* _ASSIGNMENT_: The expected output is a verbatim reprint of the lines from the beginning of the data that follows through the line that contains "main flags env w = log.Fatal".

* _DATA TO PROCESS_:
(** X7: a write-mode run whose input decodes, whose file can be created and
    written, returns normally (exit status 0) and leaves the file holding
    exactly the rendered document, whatever the file held before; it
    writes nothing to stdout. *)
Theorem write_mode_replaces_file
    (flags : Flags) (env : Env) (w : World) (doc : string) :
  diffFlag flags = false →
  rendered env = Some doc →
  create_succeeds env = true →
  write_fits env doc →
  (main flags env w).1 = inr () ∧
  outFile (main flags env w).2 = Some doc ∧
  stdout (main flags env w).2 = stdout w.
Proof.
  intros Hmode Hdoc Hcreate Hfits.
  rewrite (main_write_rendered _ _ _ _ Hmode Hdoc), Hcreate.
  unfold write_fits in Hfits. destruct (write_capacity env) as [n|]; [|done].
  rewrite decide_False; [done|lia].
Qed.

Lemma write_mode_replaces_file_witness :
  (main flags_write env_worked_example
     (world_with (Some "FROM scratch"))).1 = inr () ∧
  outFile (main flags_write env_worked_example
             (world_with (Some "FROM scratch"))).2
    = Some doc_worked_example ∧
  stdout (main flags_write env_worked_example
            (world_with (Some "FROM scratch"))).2 = [].
Proof.
  apply (write_mode_replaces_file flags_write env_worked_example
           (world_with (Some "FROM scratch")) doc_worked_example).
  - reflexivity.
  - by vm_compute.
  - reflexivity.
  - exact I.
Defined.

(** X8: when the file cannot be created, a write-mode run ends in
    [log.Fatal] with the creation error and the file is left as it was. *)
Theorem write_mode_create_failure_is_fatal
    (flags : Flags) (env : Env) (w : World) (doc : string) :
  diffFlag flags = false →
  rendered env = Some doc →
  create_succeeds env = false →
  main flags env w = log.Fatal os_CreateError w ∧
  exit_status (main flags env w).1 = 1 ∧
  outFile (main flags env w).2 = outFile w.
Proof.
  intros Hmode Hdoc Hcreate.
  by rewrite (main_write_rendered _ _ _ _ Hmode Hdoc), Hcreate.
Qed.

Lemma write_mode_create_failure_is_fatal_witness :
  outFile (main flags_write
             (mkEnv true (clean_stream [package_A "apm"]) id false None)
             (world_with (Some "previous content"))).2
  = Some "previous content".
Proof.
  apply (write_mode_create_failure_is_fatal flags_write
           (mkEnv true (clean_stream [package_A "apm"]) id false None)
           (world_with (Some "previous content"))
           (template.Execute dockerfileTemplate [example_com_foo_bar])).
  - reflexivity.
  - by vm_compute.
  - reflexivity.
Defined.

(** X9: in either mode, a run that ends in [log.Fatal] with anything but a
    write error has left the file exactly as it was. *)
Theorem fatal_run_leaves_file
    (flags : Flags) (env : Env) (w : World) (err : error) :
  (main flags env w).1 = inl err →
  err ≠ io_WriteError →
  outFile (main flags env w).2 = outFile w.
Proof.
  intros Herr Hne. destruct (rendered env) as [doc|] eqn:Hdoc.
  - destruct (diffFlag flags) eqn:Hmode.
    + rewrite (main_diff_rendered _ _ _ _ Hmode Hdoc). apply run_diff_outFile.
    + rewrite (main_write_rendered _ _ _ _ Hmode Hdoc) in Herr |- *.
      destruct (create_succeeds env); [|done].
      destruct (write_capacity env) as [n|]; [|done].
      case_decide; [|done]. simpl in Herr. congruence.
  - by destruct (main_not_rendered flags env w Hdoc) as [err' ->].
Qed.
(** * gcf-cloud-build-slack: Cloud Build notifications forwarded to Slack

    A shallow embedding of the repository's JavaScript sources and the
    properties checked against it.  The repository holds several successive
    versions of one Cloud Function; each version is embedded in a module of
    its own:

    - [Original]      the first version (formatter with unguarded accesses);
    - [RepoGuarded]   index.js, first document  (fields through [mrkdwnField],
                      a 'Repo' field read from the variable [repo]);
    - [RepoPlain]     index.js, second document (same 'Repo' field, unguarded
                      destructuring);
    - [Fallback]      the version that merges [repoSource] with the
                      substitutions before rendering;
    - [Complete]      index.js, third document (status table, two webhooks,
                      notify / ignore-tag filters).

    JavaScript values are typed after the Build resource: an optional field
    is an [option] ([None] is [undefined]), a thrown exception is a
    [Throw] completion.  Strings are Rocq strings; on the ASCII text the
    formatters cut ([substring] of a commit hash) they agree with
    JavaScript's. *)

From Stdlib Require Import String Ascii List Bool.
From stdpp Require Import base option list gmap strings.
Import ListNotations.
Local Open Scope string_scope.

(** ** JavaScript conventions shared by every version *)

Inductive JsError := TypeError | ReferenceError | SyntaxError.

(** The outcome of evaluating an expression or a function body. *)
Inductive Completion (A : Type) :=
| Normal (a : A)
| Throw (e : JsError).
Arguments Normal {A} a.
Arguments Throw {A} e.

Definition bind {A B : Type} (c : Completion A) (k : A -> Completion B) : Completion B :=
  match c with
  | Normal a => k a
  | Throw e => Throw e
  end.

Notation "'let*' x ':=' c 'in' k" := (bind c (fun x => k))
  (at level 10, x name, c at level 100, k at level 200).

(** [o.f] where [o] may be [undefined]: reading a property of [undefined]
    throws a TypeError. *)
Definition member {A B : Type} (o : option A) (f : A -> B) : Completion B :=
  match o with
  | Some a => Normal (f a)
  | None => Throw TypeError
  end.

(** [(o || {}).f]: an absent object is replaced by the empty object, whose
    properties are all [undefined]. *)
Definition member_or_empty {A B : Type} (o : option A) (f : A -> option B) : option B :=
  match o with
  | Some a => f a
  | None => None
  end.

Definition nl : string := String (ascii_of_nat 10) "".

(** Truthiness of a value that is a string or [undefined]: the empty string
    and [undefined] are falsy. *)
Definition truthy (o : option string) : bool :=
  match o with
  | Some s => negb (s =? "")
  | None => false
  end.

(** [a || b] on two such values. *)
Definition js_or (a b : option string) : option string :=
  if truthy a then a else b.

(** [a || 'literal']. *)
Definition js_or_else (a : option string) (d : string) : string :=
  match a with
  | Some s => if s =? "" then d else s
  | None => d
  end.

(** A value spliced into a template literal: [undefined] prints as
    "undefined". *)
Definition str (o : option string) : string :=
  match o with
  | Some s => s
  | None => "undefined"
  end.

(** [array.includes(v)], [array.join(sep)], [s.startsWith(p)]. *)
Definition includes (l : list string) (v : string) : bool := bool_decide (v ∈ l).
Definition join (sep : string) (l : list string) : string := String.concat sep l.
Definition startsWith (p s : string) : bool := String.prefix p s.

(** ** The Build resource, as far as the formatters read it *)

Record RepoSource := {
  projectId : option string;
  repoName : option string;
  branchName : option string
}.

Record ResolvedRepoSource := {
  commitSha : option string;
  tagName : option string
}.

Record Source := { repoSource : option RepoSource }.

Record SourceProvenance := { resolvedRepoSource : option ResolvedRepoSource }.

Record Build := {
  build_id : option string;
  status : string;
  logUrl : option string;
  startTime : option string;
  finishTime : option string;
  images : option (list string);
  tags : option (list string);
  substitutions : option (gmap string string);
  source : option Source;
  sourceProvenance : option SourceProvenance
}.

(** ** The Slack message *)

(** [{ type: 'mrkdwn', text, verbatim }] *)
Record Mrkdwn := { mrkdwn_text : string; verbatim : bool }.

(** A layout block, by its [type] and the one property it carries. *)
Inductive Block :=
| SectionText (text : Mrkdwn)
| SectionFields (fields : list Mrkdwn)
| DividerBlock
| ContextBlock (elements : list Mrkdwn).
(** * Bucatini Artix-7 SerDes backend: a shallow embedding and its properties

    The development follows [bucatini/backends/artix7.py].  The gateware is
    written in nMigen; every [Elaboratable] is embedded as

    - a record of its registers (the signals driven from a synchronous
      domain, [m.d.ss += ...]),
    - a function computing its combinational signals ([m.d.comb += ...])
      from the registers and the inputs of the current tick, and
    - a function giving the registers after one clock edge of a domain.

    The configuration-time solver [GTPQuadPLL.compute_config] is ordinary
    Python and is embedded as a function. *)

From Stdlib Require Import ZArith List Bool Lia.
From Stdlib Require Import Floats Uint63.
Import ListNotations.

Local Open Scope Z_scope.

(** ** Python control flow *)

(** A [for] loop whose body may [return]: the loop yields the value of the
    first iteration that returns, and [None] when it runs to its end. *)
Fixpoint for_return {A R : Type} (xs : list A) (body : A -> option R) : option R :=
  match xs with
  | [] => None
  | x :: rest =>
      match body x with
      | Some r => Some r
      | None => for_return rest body
      end
  end.

(** ** nMigen primitives used by the backend *)

Module Nmigen.

(** Clock domains named in the backend.  [sync] is nMigen's default
    domain; the backend drives its registers from [ss], [tx] and [rx]. *)
Inductive Domain : Type := sync | ss | tx | rx.

Definition Domain_eqb (a b : Domain) : bool :=
  match a, b with
  | sync, sync | ss, ss | tx, tx | rx, rx => true
  | _, _ => false
  end.

(** The controls of a [ResetInserter]: a dictionary from domains to the
    value of their reset signal in the current tick. *)
Definition Controls : Type := list (Domain * bool).

(** [ResetInserter({domain: signal, ...})]. *)
Definition ResetInserter_dict (controls : list (Domain * bool)) : Controls :=
  controls.

(** [ResetInserter(signal)]: nMigen's [ControlInserter.__init__] turns a
    control that is not a dictionary into [OrderedDict(sync=controls)]. *)
Definition ResetInserter (signal : bool) : Controls :=
  ResetInserter_dict [(sync, signal)].

Definition reset_asserted (controls : Controls) (domain : Domain) : bool :=
  existsb (fun c => Domain_eqb (fst c) domain && snd c) controls.

(** The value a register driven from [domain] takes at the clock edge:
    the inserted reset overrides the assigned value, for the domains the
    inserter controls and the signals that are not [reset_less]. *)
Definition register {A : Type} (controls : Controls) (domain : Domain)
           (reset_less : bool) (reset next : A) : A :=
  if negb reset_less && reset_asserted controls domain then reset else next.

(** Assignment to a [width]-bit unsigned signal keeps the low bits. *)
Definition trunc (width : Z) (value : Z) : Z := value mod 2 ^ width.

(** [bits_for(n)] for [n >= 0]; nMigen gives one bit to zero. *)
Definition bits_for (n : Z) : Z :=
  if 0 <? n then Z.log2_up (n + 1) else 1.

(** The width of [Signal(range(stop))], [stop > 0]:
    [max(bits_for(start), bits_for(stop - step))]. *)
Definition range_width (stop : Z) : Z :=
  Z.max (bits_for 0) (bits_for (stop - 1)).

(** [Repl(bit, count)]: [count] copies of one bit. *)
Fixpoint Repl (bit : bool) (count : nat) : Z :=
  match count with
  | O => 0
  | S k => Z.b2z bit + 2 * Repl bit k
  end.

(** [value.word_select(i, width)] read, and assignment to that slice. *)
Definition word_select (value i width : Z) : Z :=
  Z.land (Z.shiftr value (i * width)) (Z.ones width).

Definition assign_word (value i width new : Z) : Z :=
  Z.lor (Z.ldiff value (Z.shiftl (Z.ones width) (i * width)))
        (Z.shiftl (Z.land new (Z.ones width)) (i * width)).
(** * challenge_fetcher.parser: link resolver and text sanitiser

    A shallow embedding of [src/challenge_fetcher/parser.py].

    - Python [str] values are [string]s; a character is a code point below
      256 (the Latin-1 range), which is where the character classes of the
      [re] module are tabulated below.
    - A [bs4] tree is the inductive [PageElement]; an element of the tree is
      addressed by its path from the root, which plays the role of the
      Python object identity.
    - The three compiled patterns and the pattern of [re.sub] are written
      with backtracking combinators in continuation-passing style, one
      combinator per construct of the pattern.
    - The body of [convert_urls_to_markdown] runs in a small state and
      exception monad over the content tree and the [remote_content]
      dictionary (a [gmap string string]).
    - The module reads two constants of [challenge_fetcher.scraper], which
      it imports; they are parameters here. It calls [sanitise_file_name],
      which it neither defines nor imports: the call raises [NameError]. *)

From Stdlib Require Import Ascii String.
From stdpp Require Import base option list strings gmap fin_maps.

Set Warnings "-register-all".

Local Open Scope string_scope.
Local Open Scope list_scope.

#[local] Arguments String.append : simpl nomatch.

(** ** Characters and strings *)

Module PyStr.

(** The line feed, the only character the pattern [.] rejects. *)
Definition LF : ascii := "010"%char.

Definition code (c : ascii) : nat := nat_of_ascii c.

Definition in_range (lo hi : nat) (c : ascii) : bool :=
  (lo <=? code c)%nat && (code c <=? hi)%nat.

(** [\d] on [str] patterns: the decimal digits. Below 256 these are
    exactly [0-9]. *)
Definition is_digit (c : ascii) : bool := in_range 48 57 c.

(** [\w] on [str] patterns: alphanumeric code points and the underscore.
    Below 256 the alphanumerics are the ASCII letters and digits, the
    Latin-1 letters, the superscript digits and the vulgar fractions. *)
Definition is_word (c : ascii) : bool :=
  in_range 48 57 c || in_range 65 90 c || in_range 97 122 c
  || (code c =? 95)%nat
  || (code c =? 170)%nat || in_range 178 179 c || (code c =? 181)%nat
  || in_range 185 186 c || in_range 188 190 c
  || in_range 192 214 c || in_range 216 246 c || in_range 248 255 c.

(** [.] without [re.DOTALL]: anything but a line feed. *)
Definition is_dot (c : ascii) : bool := negb (Ascii.eqb c LF).
Lemma size_list_to_set_le `{Countable A} (l : list A) :
  (size (list_to_set l : gset A) <= length l)%nat.
Proof.
  induction l as [|x l IH]; cbn [list_to_set length]; [rewrite size_empty; lia|].
  destruct (decide (x ∈ (list_to_set l : gset A))) as [Hx|Hx].
  - replace ({[x]} ∪ list_to_set l) with (list_to_set l : gset A) by set_solver. lia.
  - rewrite size_union by set_solver. rewrite size_singleton. lia.
Qed.

(** ** Sums over a finite map *)

Definition map_sum {K V} `{Countable K} (f : V -> Z) (m : gmap K V) : Z :=
  map_fold (fun _ v acc => f v + acc) 0 m.

Lemma map_sum_empty {K V} `{Countable K} (f : V -> Z) : map_sum f (∅ : gmap K V) = 0.
Proof. apply map_fold_empty. Qed.

Lemma map_sum_delete {K V} `{Countable K} (f : V -> Z) (m : gmap K V) i v :
  m !! i = Some v -> map_sum f m = f v + map_sum f (delete i m).
Proof.
  intros Hi. unfold map_sum. rewrite (map_fold_delete_L _ _ i v m); [done| |done]. intros; lia.
Qed.

Lemma map_sum_insert {K V} `{Countable K} (f : V -> Z) (m : gmap K V) i v :
  map_sum f (<[i := v]> m) = f v + map_sum f (delete i m).
Proof.
  rewrite (map_sum_delete f _ i v) by apply lookup_insert_eq. by rewrite delete_insert_eq.
Qed.

Lemma map_sum_nonneg {K V} `{Countable K} (f : V -> Z) (m : gmap K V) :
  (forall i v, m !! i = Some v -> 0 <= f v) -> 0 <= map_sum f m.
Proof.
  induction m as [|i v m Hi IH] using map_ind; [rewrite map_sum_empty; lia|].
  intros Hf. rewrite map_sum_insert, delete_id by done.
  assert (0 <= f v) by (eapply Hf, lookup_insert_eq).
  assert (0 <= map_sum f m); [|lia]. apply IH. intros j w Hj. apply (Hf j).
  rewrite lookup_insert_ne; [done|congruence].
Qed.

Lemma map_sum_le {K V} `{Countable K} (f g : V -> Z) (m : gmap K V) :
  (forall i v, m !! i = Some v -> f v <= g v) -> map_sum f m <= map_sum g m.
Proof.
  induction m as [|i v m Hi IH] using map_ind; [rewrite !map_sum_empty; lia|].
  intros Hf. rewrite !map_sum_insert, !delete_id by done.
  assert (f v <= g v) by (eapply Hf, lookup_insert_eq).
  assert (map_sum f m <= map_sum g m); [|lia]. apply IH. intros j w Hj. apply (Hf j).
  rewrite lookup_insert_ne; [done|congruence].
Qed.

* _WRITTEN SOLUTION_:
(** X7: a write-mode run whose input decodes, whose file can be created and
    written, returns normally (exit status 0) and leaves the file holding
    exactly the rendered document, whatever the file held before; it
    writes nothing to stdout. *)
Theorem write_mode_replaces_file
    (flags : Flags) (env : Env) (w : World) (doc : string) :
  diffFlag flags = false →
  rendered env = Some doc →
  create_succeeds env = true →
  write_fits env doc →
  (main flags env w).1 = inr () ∧
  outFile (main flags env w).2 = Some doc ∧
  stdout (main flags env w).2 = stdout w.
Proof.
  intros Hmode Hdoc Hcreate Hfits.
  rewrite (main_write_rendered _ _ _ _ Hmode Hdoc), Hcreate.
  unfold write_fits in Hfits. destruct (write_capacity env) as [n|]; [|done].
  rewrite decide_False; [done|lia].
Qed.

Lemma write_mode_replaces_file_witness :
  (main flags_write env_worked_example
     (world_with (Some "FROM scratch"))).1 = inr () ∧
  outFile (main flags_write env_worked_example
             (world_with (Some "FROM scratch"))).2
    = Some doc_worked_example ∧
  stdout (main flags_write env_worked_example
            (world_with (Some "FROM scratch"))).2 = [].
Proof.
  apply (write_mode_replaces_file flags_write env_worked_example
           (world_with (Some "FROM scratch")) doc_worked_example).
  - reflexivity.
  - by vm_compute.
  - reflexivity.
  - exact I.
Defined.

(** X8: when the file cannot be created, a write-mode run ends in
    [log.Fatal] with the creation error and the file is left as it was. *)
Theorem write_mode_create_failure_is_fatal
    (flags : Flags) (env : Env) (w : World) (doc : string) :
  diffFlag flags = false →
  rendered env = Some doc →
  create_succeeds env = false →
  main flags env w = log.Fatal os_CreateError w ∧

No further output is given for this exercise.